I’ve found myself picking up Keywords: A Vocabulary of Culture and Society by Raymond Williams frequently this semester – both to review for my Theories of Art lectures and to help prepare for a new seminar I’ll be teaching in Spring Semester, 2010 on art and public policy. Williams’ book is indispensable and hilariously brilliant. Each entry is a full-fledged essay on a word, including a study of derivation, competing uses and relationships to others words. My favorite: his winning trifecta on representation, realism and naturalism.
To start with, his definition of art is gloriously down to earth. Williams doesn’t tell us what we want words to mean.
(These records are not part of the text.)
(** * The event-to-task pipeline of file-event-manager, embedded in Rocq

    The development follows the Python sources module by module:
    - [asynchronous/validator.py]: [BaseValidator], [FileValidator],
      [FolderValidator] and [CompositeValidator];
    - [asynchronous/processor.py]: [EventProcessor.process_events];
    - [synchronous/event_handler.py]: the polling [validate] of
      [TestDataEventHandler] and [LastShotEventHandler].

    Library objects the sources rely on ([pathlib.Path], [datetime], compiled
    regular expressions, [asyncio.Queue], [os.stat], [time.time]) are given
    small executable models, each described where it is introduced. *)

From Stdlib Require Import Ascii.
From stdpp Require Import gmap strings list fin_maps pretty.

Local Open Scope string_scope.
Local Open Scope Z_scope.
Local Open Scope list_scope.

(** ** Strings *)

(** Python's [needle in hay] on strings. *)
Fixpoint contains (needle hay : string) : bool :=
  String.prefix needle hay ||
  match hay with
  | EmptyString => false
  | String _ hay' => contains needle hay'
  end.

(** Python's [sep.join(l)]. *)
Fixpoint join (sep : string) (l : list string) : string :=
  match l with
  | [] => ""
  | [x] => x
  | x :: rest => x +:+ sep +:+ join sep rest
  end.

(** Python's [s.split("/")], with [cur] the (reversed) component being read. *)
Fixpoint split_slash_aux (cur : string) (s : string) : list string :=
  match s with
  | EmptyString => [String.rev cur]
  | String c s' =>
      if Ascii.eqb c "/"%char then String.rev cur :: split_slash_aux "" s'
      else split_slash_aux (String c cur) s'
  end.

Definition split_slash (s : string) : list string := split_slash_aux "" s.

Fixpoint zeros (n : nat) : string :=
  match n with
  | O => ""
  | S n' => String "0"%char (zeros n')
  end.

(** The decimal digits of a non-negative number, padded with zeros on the
    left to [n] characters. *)
Definition zfill (n : nat) (z : Z) : string :=
  let s := pretty z in zeros (n - String.length s) +:+ s.

(** ** [datetime]: naive datetimes, compared field by field *)

Module Datetime.

Record datetime := mk_datetime {
  year : Z; month : Z; day : Z;
  hour : Z; minute : Z; second : Z; microsecond : Z
}.

Definition fields (d : datetime) : list Z :=
  [year d; month d; day d; hour d; minute d; second d; microsecond d].

Fixpoint lex_ltb (a b : list Z) : bool :=
  match a, b with
  | x :: a', y :: b' => (x <? y) || ((x =? y) && lex_ltb a' b')
  | _, _ => false
  end.

(** [d1 < d2] on datetimes. *)
Definition ltb (d1 d2 : datetime) : bool := lex_ltb (fields d1) (fields d2).

(** [str(d)]: ISO format with a space separator; the fraction is printed
    only when the microsecond field is not zero. *)
Definition str (d : datetime) : string :=
  zfill 4 (year d) +:+ "-" +:+ zfill 2 (month d) +:+ "-" +:+ zfill 2 (day d)
  +:+ " " +:+ zfill 2 (hour d) +:+ ":" +:+ zfill 2 (minute d) +:+ ":"
  +:+ zfill 2 (second d)
  +:+ (if microsecond d =? 0 then "" else "." +:+ zfill 6 (microsecond d)).

End Datetime.

Abbreviation datetime := Datetime.datetime.

(** ** [pathlib.Path] on a POSIX system *)

Module Pathlib.

(** A parsed path: the root (one of the empty string, ["/"] and ["//"]) and
    the components after it. *)
Record Path := mk_Path { root : string; tail : list string }.

(** [posixpath.splitroot], without the drive: the root and what follows it.
    Exactly two leading slashes are kept as a root of their own; three or
    more count as one. *)
Definition splitroot (p : string) : string * string :=
  match p with
  | String "/" ((String "/" (String "/" _)) as r) => ("/", r)
  | String "/" (String "/" r) => ("//", r)
  | String "/" r => ("/", r)
  | _ => ("", p)
  end.

(** [Path(path_input)]: empty components and ["."] are dropped. *)
Definition parse (path_input : string) : Path :=
  let '(rt, rel) := splitroot path_input in
  {| root := rt;
     tail := filter (λ x, x ≠ "" ∧ x ≠ ".") (split_slash rel) |}.

(** [str(path)] *)
Definition str (p : Path) : string :=
  match root p, tail p with
  | EmptyString, [] => "."
  | rt, tl => rt +:+ join "/" tl
  end.

(** [path.name]: the final component, if any. *)
Definition name (p : Path) : string := List.last (tail p) "".

End Pathlib.

Abbreviation Path := Pathlib.Path.

(** ** Values stored in the attribute maps *)

Inductive value :=
| VNone
| VBool (b : bool)
| VInt (z : Z)
| VStr (s : string)
| VDatetime (d : datetime)
| VPath (p : Path).

(** Python's [str(v)]. *)
Definition str_value (v : value) : string :=
  match v with
  | VNone => "None"
  | VBool true => "True"
  | VBool false => "False"
  | VInt z => pretty z
  | VStr s => s
  | VDatetime d => Datetime.str d
  | VPath p => Pathlib.str p
  end.

(** The [info] dictionaries: string keys, arbitrary values. *)
Abbreviation dict := (gmap string value).

(** [d.update(other)]: the keys of [other] win. *)
Definition dict_update (d other : dict) : dict := other ∪ d.

(** ** The filesystem as the validators observe it *)

Inductive file_kind := RegularFile | Directory | OtherKind.

Global Instance file_kind_eq_dec : EqDecision file_kind.
Proof. solve_decision. Defined.

(** What [os.stat] reports for a path, timestamps already converted by
    [datetime.fromtimestamp]. [st_birthtime] is absent on platforms that do
    not record a birth time. *)
Record stat_result := mk_stat {
  st_kind : file_kind;
  st_birthtime : option datetime;
  st_ctime : datetime;
  st_mtime : datetime;
  st_size : Z
}.

(** A snapshot maps the string of a path to what [stat] finds there. *)
Abbreviation FS := (gmap string stat_result).

(** The filesystem may change while a validator runs: the [k]-th operation of
    a run observes the snapshot [w k]. *)
Definition Timeline := nat → FS.

Definition static (fs : FS) : Timeline := λ _, fs.

(** ** Operations, exceptions and the monad of the validators *)

Inductive op :=
| OpExists (p : string)
| OpIsFile (p : string)
| OpIsDir (p : string)
| OpStat (p : string)
| OpSearch (pattern : string) (subject : string)
| OpValidate (index : nat) (path_input : string).

(** [FileNotFoundError] is the [OSError] whose error number is [ENOENT];
    [OSError errno filename] stands for one with another error number. *)
Inductive exn :=
| FileNotFoundError (p : string)
| OSError (errno : Z) (filename : string).

Inductive result (A : Type) :=
| Ret (a : A)
| Raise (e : exn).
Arguments Ret {A} a.
Arguments Raise {A} e.

(** A computation reads the timeline and appends to the log of operations
    performed so far; the length of the log is the current instant. *)
Definition M (A : Type) : Type := Timeline → list op → result A * list op.

Definition ret {A} (a : A) : M A := λ _ l, (Ret a, l).

Definition bind {A B} (m : M A) (k : A → M B) : M B :=
  λ w l,
    match m w l with
    | (Ret a, l') => k a w l'
    | (Raise e, l') => (Raise e, l')
    end.

Declare Scope vmonad_scope.
Delimit Scope vmonad_scope with vmonad.
Notation "x <- c1 ;; c2" := (bind c1 (λ x, c2))
  (at level 100, c1 at next level, right associativity) : vmonad_scope.
Notation "c1 ;; c2" := (bind c1 (λ _, c2))
  (at level 100, right associativity) : vmonad_scope.
Local Open Scope vmonad_scope.

(** [record o]: note that operation [o] took place. *)
Definition record (o : op) : M unit := λ _ l, (Ret tt, l ++ [o]).

(** [observe o f]: perform operation [o] against the current snapshot. *)
Definition observe {A} (o : op) (f : FS → result A) : M A :=
  λ w l, (f (w (List.length l)), l ++ [o]).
In a kind of Wittgensteinian mad clarity, he patiently documents the actual usage through the ages. Here’s a sampling plucked from the beginning, middle and end of his two page 'art' entry (citations omitted, some abbreviations spelled out):
Art has been used in English from the 13th Century. It was widely applied without predominant specialization, until the late 17th Century, in matters as various as mathematics, medicine and angling. In the medieval university curriculum, the arts… were grammar, logic, rhetoric, arithmetic, geometry, music and astronomy. Artist, from the 16th Century on, was first used in this context, though with almost contemporary developments to describe any skilled person. [….]
The emergence of an abstract, capitalized Art, with its own internal but generalized principles, is difficult to localize. There are several plausible 18th Century uses, but it was in the 19th Century that the concept became general. [....]
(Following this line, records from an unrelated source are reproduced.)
(** * nlq: natural-language questions to SQLite queries

    A shallow embedding of [src/nlq.py] and the properties of its
    specification.  The Python module formats the schema of a SQLite
    database as a block of comment lines, asks two remote completion
    endpoints for a query and runs the answer on the database.

    Conventions of the embedding:
    - a Python [str] is a Rocq [string]; its characters are the code points
      below 256.  The string operations of the module only ever compare
      characters with ASCII characters (newline, space, tab, braces,
      digits), so nothing depends on the characters left out;
    - a call that can raise returns a [result];
    - the methods of the [SQlite] object run in a state monad whose state
      holds the object itself, the process-wide API key and the trace of
      the calls made to the database and to the remote endpoints. *)

From Stdlib Require Import ZArith NArith Ascii String List Lia DecimalString.
From stdpp Require Import base option list gmap strings.


(** ** Exceptions and results *)

Inductive exn : Type :=
| ValueError (msg : string)
| KeyError (key : string)
| IndexError (msg : string)
| TypeError (msg : string)
| DatabaseError (msg : string)     (* raised by the sqlite3 collaborator *)
| OpenAIError (msg : string).      (* raised by the openai collaborator *)

(** [Beyond] is the outcome of a library call on an input that this
    development does not model (see [str_format]): nothing is claimed about
    what Python does there. *)
Inductive result (A : Type) : Type :=
| Ok (a : A)
| Raise (e : exn)
| Beyond.
Arguments Ok {A} a.
Arguments Raise {A} e.
Arguments Beyond {A}.

(** ** Python strings *)

Module PyStr.

Definition nl : ascii := "010"%char.
Definition tab : ascii := "009"%char.
Definition dquote : ascii := "034"%char.

(** The one-character string holding a newline. *)
Definition NL : string := String nl "".

(** [sep.join(parts)] *)
Definition join (sep : string) (parts : list string) : string :=
  String.concat sep parts.

(** [s.split(sep)] for a one-character separator: the only separator the
    module uses is the newline. *)
Fixpoint split (sep : ascii) (s : string) : list string :=
  match s with
  | "" => [""]
  | String c rest =>
      if Ascii.eqb c sep then "" :: split sep rest
      else match split sep rest with
           | piece :: pieces => String c piece :: pieces
           | [] => [String c ""]
           end
  end.

(** [s.replace(old, new)] for a one-character [old]: the module only
    replaces the newline. *)
Fixpoint replace (old : ascii) (new : string) (s : string) : string :=
  match s with
  | "" => ""
  | String c rest =>
      if Ascii.eqb c old then new +:+ replace old new rest
      else String c (replace old new rest)
  end.

(** [s.startswith(p)] *)
Definition startswith (p s : string) : bool := String.prefix p s.

(** [sub in s] *)
Fixpoint contains (sub s : string) : bool :=
  match s with
  | "" => String.prefix sub ""
  | String _ rest => String.prefix sub s || contains sub rest
  end.

(** The lines of a text, as the module itself cuts them
    ([sql.split("\n")]). *)
Definition lines (s : string) : list string := split nl s.

(** *** [str.format] with positional string arguments

    The module calls [format] with [str] arguments only and without
    keyword arguments.  The model follows CPython's [MarkupIterator]:
    literal text with the escapes [{{] and [}}], and replacement fields
    whose name is empty (automatic numbering), a decimal index, or
    anything else (a keyword, which is missing).  A field with a
    conversion ([!]), a format specification ([:]), an attribute ([.]) or
    an index ([[]) is [Beyond]. *)

Inductive AutoNumberState := ANS_INIT | ANS_AUTO | ANS_MANUAL.

Record AutoNumber := {
  an_state : AutoNumberState;
  an_field_number : N
}.

Definition PY_SSIZE_T_MAX : N := 9223372036854775807.

Definition digit_value (c : ascii) : option N :=
  let n := N_of_ascii c in
  if ((48 <=? n) && (n <=? 57))%N then Some (n - 48)%N else None.

(** [get_integer]: [Ok None] is CPython's [-1] without an error set. *)
Fixpoint get_integer_from (accumulator : N) (s : string) : result (option N) :=
  match s with
  | "" => Ok (Some accumulator)
  | String c rest =>
      match digit_value c with
      | None => Ok None
      | Some digitval =>
          if (((PY_SSIZE_T_MAX - digitval) / 10) <? accumulator)%N
          then Raise (ValueError "Too many decimal digits in format string")
          else get_integer_from (accumulator * 10 + digitval)%N rest
      end
  end.

Definition get_integer (s : string) : result (option N) :=
  match s with
  | "" => Ok None
  | _ => get_integer_from 0%N s
  end.

Definition N_to_string (n : N) : string :=
  NilEmpty.string_of_uint (N.to_uint n).

(** What [field_name_split] makes of a field name without attribute or
    index part. *)
Inductive FieldKey := Auto | Index (i : N) | Keyword.

Definition field_key (field_name : string) (first_idx : option N) : FieldKey :=
  if String.eqb field_name "" then Auto
  else match first_idx with
       | Some i => Index i
       | None => Keyword
       end.

(** [PySequence_GetItem(args, index)] *)
Definition get_arg (args : list string) (index : N) : result string :=
  let item := if (index <? N.of_nat (length args))%N
              then nth_error args (N.to_nat index) else None in
  match item with
  | Some obj => Ok obj
  | None => Raise (IndexError ("Replacement index " +:+ N_to_string index
                               +:+ " out of range for positional args tuple"))
  end.

(** [get_field_object] with the numbering checks of [field_name_split];
    there are no keyword arguments, so a keyword is a [KeyError]. *)
Definition get_field_object (args : list string) (an : AutoNumber)
    (field_name : string) : result (string * AutoNumber) :=
  match get_integer field_name with
  | Raise e => Raise e
  | Beyond => Beyond
  | Ok first_idx =>
      match field_key field_name first_idx with
      | Keyword => Raise (KeyError field_name)
      | Auto =>
          match an_state an with
          | ANS_MANUAL =>
              Raise (ValueError
                "cannot switch from manual field specification to automatic field numbering")
          | _ =>
              match get_arg args (an_field_number an) with
              | Ok obj => Ok (obj, {| an_state := ANS_AUTO;
                                      an_field_number := (an_field_number an + 1)%N |})
              | Raise e => Raise e
              | Beyond => Beyond
              end
          end
      | Index i =>
          match an_state an with
          | ANS_AUTO =>
              Raise (ValueError
                "cannot switch from automatic field numbering to manual field specification")
          | _ =>
              match get_arg args i with
              | Ok obj => Ok (obj, {| an_state := ANS_MANUAL;
                                      an_field_number := an_field_number an |})
              | Raise e => Raise e
              | Beyond => Beyond
              end
          end
      end
  end.

Inductive Mode := Literal | Field (name : string).

Definition emit (piece : string) (r : result string) : result string :=
  match r with
  | Ok s => Ok (piece +:+ s)
  | other => other
  end.

Definition field_special (c : ascii) : bool :=
  Ascii.eqb c ":" || Ascii.eqb c "!" || Ascii.eqb c "[" || Ascii.eqb c ".".

Fixpoint do_markup (args : list string) (an : AutoNumber) (mode : Mode)
    (s : string) {struct s} : result string :=
  match mode, s with
  | Literal, "" => Ok ""
  | Literal, String c rest =>
      if Ascii.eqb c "{" then
        match rest with
        | "" => Raise (ValueError "Single '{' encountered in format string")
        | String c' rest' =>
            if Ascii.eqb c' "{" then emit "{" (do_markup args an Literal rest')
            else do_markup args an (Field "") rest
        end
      else if Ascii.eqb c "}" then
        match rest with
        | "" => Raise (ValueError "Single '}' encountered in format string")
        | String c' rest' =>
            if Ascii.eqb c' "}" then emit "}" (do_markup args an Literal rest')
            else Raise (ValueError "Single '}' encountered in format string")
        end
      else emit (String c "") (do_markup args an Literal rest)
  | Field _, "" => Raise (ValueError "expected '}' before end of string")
  | Field name, String c rest =>
      if Ascii.eqb c "{" then Raise (ValueError "unexpected '{' in field name")
      else if Ascii.eqb c "}" then
        match get_field_object args an name with
        | Ok (obj, an') => emit obj (do_markup args an' Literal rest)
        | Raise e => Raise e
        | Beyond => Beyond
        end
      else if field_special c then Beyond
      else do_markup args an (Field (name +:+ String c "")) rest
  end.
It can be primarily related to the changes inherent in capitalist commodity production…[as a]…defensive specialization of certain skills and purposes…not determined by immediate exchange (value)….This is the formal basis for the distinction between ….fine arts and useful arts. [....]
As these practical distinctions are pressed, within a given mode of production, art and artist acquire ever more general (and more vague ) associations, offering to express a general human (i.e. non-utilitarian) interest, even while, ironically, most works of art are effectively treated as commodities and most artists, even when they justly claim quite other intentions, are effectively treated as a category of independent craftsmen or skilled workers producing a certain kind of marginal commodity.
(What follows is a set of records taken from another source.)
(** X9. Deletion undoes creation: after a creation answered with a Task,
    deleting the [id] of this Task gives back the rows the table had
    before the creation, and the listing of before. *)
Theorem add_todo_then_delete d p o d1 :
  POST_todos next_id p d = ({| status := 200; content := Todo o |}, d1) →
  ∃ i d2,
    id o = Some i ∧
    DELETE_todos next_id i d1 = (deleted_successfully, d2) ∧
    rows d2 = rows d ∧
    (GET_todos d2).1 = (GET_todos d).1.
Proof.
  intros E.
  destruct (POST_todos_created _ _ _ _ _ E eq_refl)
    as (i & t & _ & _ & Hfresh & [= ->] & Hrows).
  assert (Hin : i ∈ ids d1).
  { unfold ids. rewrite Hrows, fmap_app. apply elem_of_app. right.
    by apply list_elem_of_singleton. }
  assert (Hback : rows (sql_delete i d1) = rows d).
  { unfold sql_delete. simpl. rewrite Hrows, filter_app, filter_cons.
    simpl. rewrite decide_False by (by intros ?).
    rewrite filter_nil, app_nil_r. by apply filter_other_rows. }
  exists i, (sql_delete i d1). split; [done|].
  rewrite DELETE_todos_eq, decide_True by done.
  split; [done|]. split; [done|]. by rewrite !GET_todos_eq, Hback.
Qed.

End MoreRequests.

(** ** Deletions *)

Section MoreDeletions.

Context {G : Type} (next_id : G → list Z → Z * G) `{!KeyRange next_id}.

Implicit Types (d : Database G) (i j : Z).

Lemma DELETE_todos_db i d : (DELETE_todos next_id i d).2 = sql_delete i d.
Proof.
  rewrite DELETE_todos_eq. case_decide as Hin; [done|].
  unfold sql_delete. rewrite filter_other_rows by done.
  destruct (in_range i); by destruct d.
Qed.

Lemma elem_of_ids_sql_delete i j d :
  i ∈ ids (sql_delete j d) ↔ i ∈ ids d ∧ i ≠ j.
Proof. rewrite ids_sql_delete, list_elem_of_filter. tauto. Qed.

Lemma sql_delete_comm i j d :
  sql_delete i (sql_delete j d) = sql_delete j (sql_delete i d).
Proof.
  unfold sql_delete. simpl. f_equal.
  induction (rows d) as [|x l IH]; [done|].
  rewrite !filter_cons.
  destruct (decide (row_id x ≠ j)), (decide (row_id x ≠ i));
    rewrite ?filter_cons, ?decide_True, ?decide_False by done;
    by rewrite IH.
Qed.

(** X10. Deletions of two different ids commute: in either order they
    leave the same store, and each is answered as it is when it comes
    first. *)
Theorem delete_todo_commute d i j :
  i ≠ j →
  (DELETE_todos next_id i (DELETE_todos next_id j d).2).2
    = (DELETE_todos next_id j (DELETE_todos next_id i d).2).2 ∧
  (DELETE_todos next_id i (DELETE_todos next_id j d).2).1
    = (DELETE_todos next_id i d).1 ∧
  (DELETE_todos next_id j (DELETE_todos next_id i d).2).1
    = (DELETE_todos next_id j d).1.
Proof.
  intros Hne. rewrite !DELETE_todos_db. split; [apply sql_delete_comm|].
  rewrite !DELETE_todos_eq. split.
  - destruct (decide (i ∈ ids d)) as [Hin|Hout].
    + rewrite decide_True; [done|]. by apply elem_of_ids_sql_delete.
    + rewrite decide_False; [by destruct (in_range i)|].
      by intros [? _]%elem_of_ids_sql_delete.
  - destruct (decide (j ∈ ids d)) as [Hin|Hout].
    + rewrite decide_True; [done|]. by apply elem_of_ids_sql_delete.
    + rewrite decide_False; [by destruct (in_range j)|].
      by intros [? _]%elem_of_ids_sql_delete.
Qed.

(** X11. Deletion is idempotent: after a deletion of an [id], whatever its
    answer, a second deletion of this [id] changes nothing and is not
    answered with the success message; it is answered with NotFound when
    the [id] is in the range of the keys of the store. *)
Theorem delete_todo_idempotent d i :
  (DELETE_todos next_id i (DELETE_todos next_id i d).2).2
    = (DELETE_todos next_id i d).2 ∧
  (DELETE_todos next_id i (DELETE_todos next_id i d).2).1
    ≠ deleted_successfully ∧
  (in_range i = true →
   DELETE_todos next_id i (DELETE_todos next_id i d).2
     = (item_not_found, (DELETE_todos next_id i d).2)).
Proof.
  assert (Hgone : i ∉ ids (DELETE_todos next_id i d).2).
  { rewrite DELETE_todos_db. by intros [_ ?]%elem_of_ids_sql_delete. }
  rewrite (DELETE_todos_eq next_id i (DELETE_todos next_id i d).2).
  rewrite decide_False by done. destruct (in_range i); done.
Qed.

(** X12. A deletion succeeds for exactly the ids that a listing shows.  For
    an [id] in the range of the keys of the store it is answered with
    NotFound exactly when the listing does not show the [id]; for an [id]
    outside the range, which no listing shows, it is answered with 500. *)
Theorem delete_todo_ok_iff_listed d i :
  ∃ l,
    (GET_todos d).1 = {| status := 200; content := Todos l |} ∧
    ((DELETE_todos next_id i d).1 = deleted_successfully
       ↔ Some i ∈ id <$> l) ∧
    (in_range i = true →
     ((DELETE_todos next_id i d).1 = item_not_found ↔ Some i ∉ id <$> l)) ∧
    (in_range i = false → Some i ∉ id <$> l →
     (DELETE_todos next_id i d).1 = internal_server_error).
Proof.
  exists (item_of_row <$> rows d). rewrite GET_todos_eq. split; [done|].
  assert (Hiff : Some i ∈ id <$> (item_of_row <$> rows d) ↔ i ∈ ids d).
  { rewrite <- list_fmap_compose. unfold ids.
    rewrite !list_elem_of_fmap. split.
    - intros (x & [= ->] & Hx). by exists x.
    - intros (x & -> & Hx). by exists x. }
  rewrite Hiff, DELETE_todos_eq.
  case_decide; destruct (in_range i); simpl;
    repeat split; try done; intros; by exfalso.
Qed.

Lemma length_filter_NoDup i (l : list Row) :
  NoDup (row_id <$> l) → i ∈ row_id <$> l →
  (length (filter (λ x, row_id x ≠ i) l) + 1 = length l)%nat.
Proof.
  induction l as [|x l IH]; [by intros _ ?%elem_of_nil|].
  rewrite fmap_cons, NoDup_cons, elem_of_cons, filter_cons.
  intros [Hx Hnd] Hin. destruct (decide (row_id x ≠ i)) as [Hne|Heq].
  - destruct Hin as [->|Hin]; [done|]. simpl. by rewrite <- (IH Hnd Hin).
  - apply dec_stable in Heq. subst i.
    rewrite filter_other_rows by done. simpl. lia.
Qed.

Lemma reachable_NoDup d : reachable next_id d → NoDup (ids d).
Proof.
  induction 1 as [g|rq d _ IH]; [apply NoDup_nil_2 | by apply serve_NoDup].
Qed.

(** X13. In a reachable state of the store a deletion that succeeds
    removes exactly one record. *)
Theorem delete_todo_removes_one d i :
  reachable next_id d → i ∈ ids d →
  (length (rows (DELETE_todos next_id i d).2) + 1 = length (rows d))%nat.
Proof.
  intros Hreach Hin. rewrite DELETE_todos_db. unfold sql_delete. simpl.
  apply length_filter_NoDup; [by apply reachable_NoDup | done].
Qed.

(** One request, counted: rows after, plus one if it was a deletion that
    succeeded, are the rows before, plus one if it was a creation that
    succeeded. *)
Lemma serve_accounting rq d :
  NoDup (ids d) →
  (length (rows (serve next_id rq d).2)
   + (if decide ((serve next_id rq d).1 = deleted_successfully)
      then 1 else 0)
   = length (rows d)
     + (if decide (is_Some (response_id (serve next_id rq d).1))
        then 1 else 0))%nat.
Proof.
  intros Hnd.
  assert (Hsome : ∀ o : option Z,
            (if decide (is_Some o) then 1 else 0)%nat
            = (if o is Some _ then 1 else 0)%nat).
  { intros [k|]; [by rewrite decide_True | rewrite decide_False; [done|]].
    by intros [??]. }
  rewrite Hsome. destruct rq as [|p|i]; simpl.
  - rewrite GET_todos_eq. done.
  - destruct (decide (status (POST_todos next_id p d).1 = 200)) as [Hok|Hno].
    + destruct (POST_todos next_id p d) as [r d1] eqn:E.
      destruct (POST_todos_created _ _ _ _ _ E Hok)
        as (j & t & _ & _ & _ & -> & Hrows).
      simpl. rewrite Hrows, length_app. simpl. lia.
    + destruct (POST_todos_failed next_id p d Hno) as [-> ->]. done.
  - rewrite DELETE_todos_eq. case_decide as Hin; simpl.
    + pose proof (length_filter_NoDup i (rows d) Hnd Hin). lia.
    + by destruct (in_range i).
Qed.

Lemma run_accounting_from rqs d :
  NoDup (ids d) →
  (length (rows (run next_id rqs d).2)
   + length (filter (λ r, r = deleted_successfully) (run next_id rqs d).1)
   = length (rows d)
     + length (filter (λ r, is_Some (response_id r))
                 (run next_id rqs d).1))%nat.
Proof.
  revert d. induction rqs as [|rq rqs IH]; intros d Hnd; [done|].
  rewrite run_cons. simpl. rewrite !filter_cons.
  pose proof (serve_accounting rq d Hnd) as Hstep.
  pose proof (IH _ (serve_NoDup next_id rq d Hnd)) as Hrest.
  destruct (decide ((serve next_id rq d).1 = deleted_successfully)),
    (decide (is_Some (response_id (serve next_id rq d).1)));
    simpl; lia.
Qed.

(** X14. From the empty table, after any sequence of requests, a listing
    has as many records as creations were answered with a Task, less the
    deletions that were answered with the success message. *)
Theorem run_accounting (g : G) rqs :
  ∃ l,
    (GET_todos (run next_id rqs (empty_table g)).2).1
      = {| status := 200; content := Todos l |} ∧
    (length l
     + length (filter (λ r, r = deleted_successfully)
                 (run next_id rqs (empty_table g)).1)
     = length (filter (λ r, is_Some (response_id r))
                 (run next_id rqs (empty_table g)).1))%nat.
Proof.
  rewrite GET_todos_eq. eexists. split; [done|]. rewrite length_fmap.
  by rewrite (run_accounting_from rqs (empty_table g) (NoDup_nil_2)).
Qed.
The book was published in 1976 and updated in 1983. Williams famously had no tolerance for post-modernism and the book does not take on the then-emerging vocabulary of late twentieth century criticism. Keywords is the work of a dogged Marxist modernist with a razor sharp mind and an awe-inspiring capacity for research.
A couple of other similar projects on my shelf that are more up-to-date, but in no way replace Williams' book: A Concise Glossary of Cultural Theory by Peter Brooker (Arnold, 1999) and the more extensive Cultural Theory, The Key Concepts by Andrew Edgar & Peter Sedgwick (Routledge, 2002).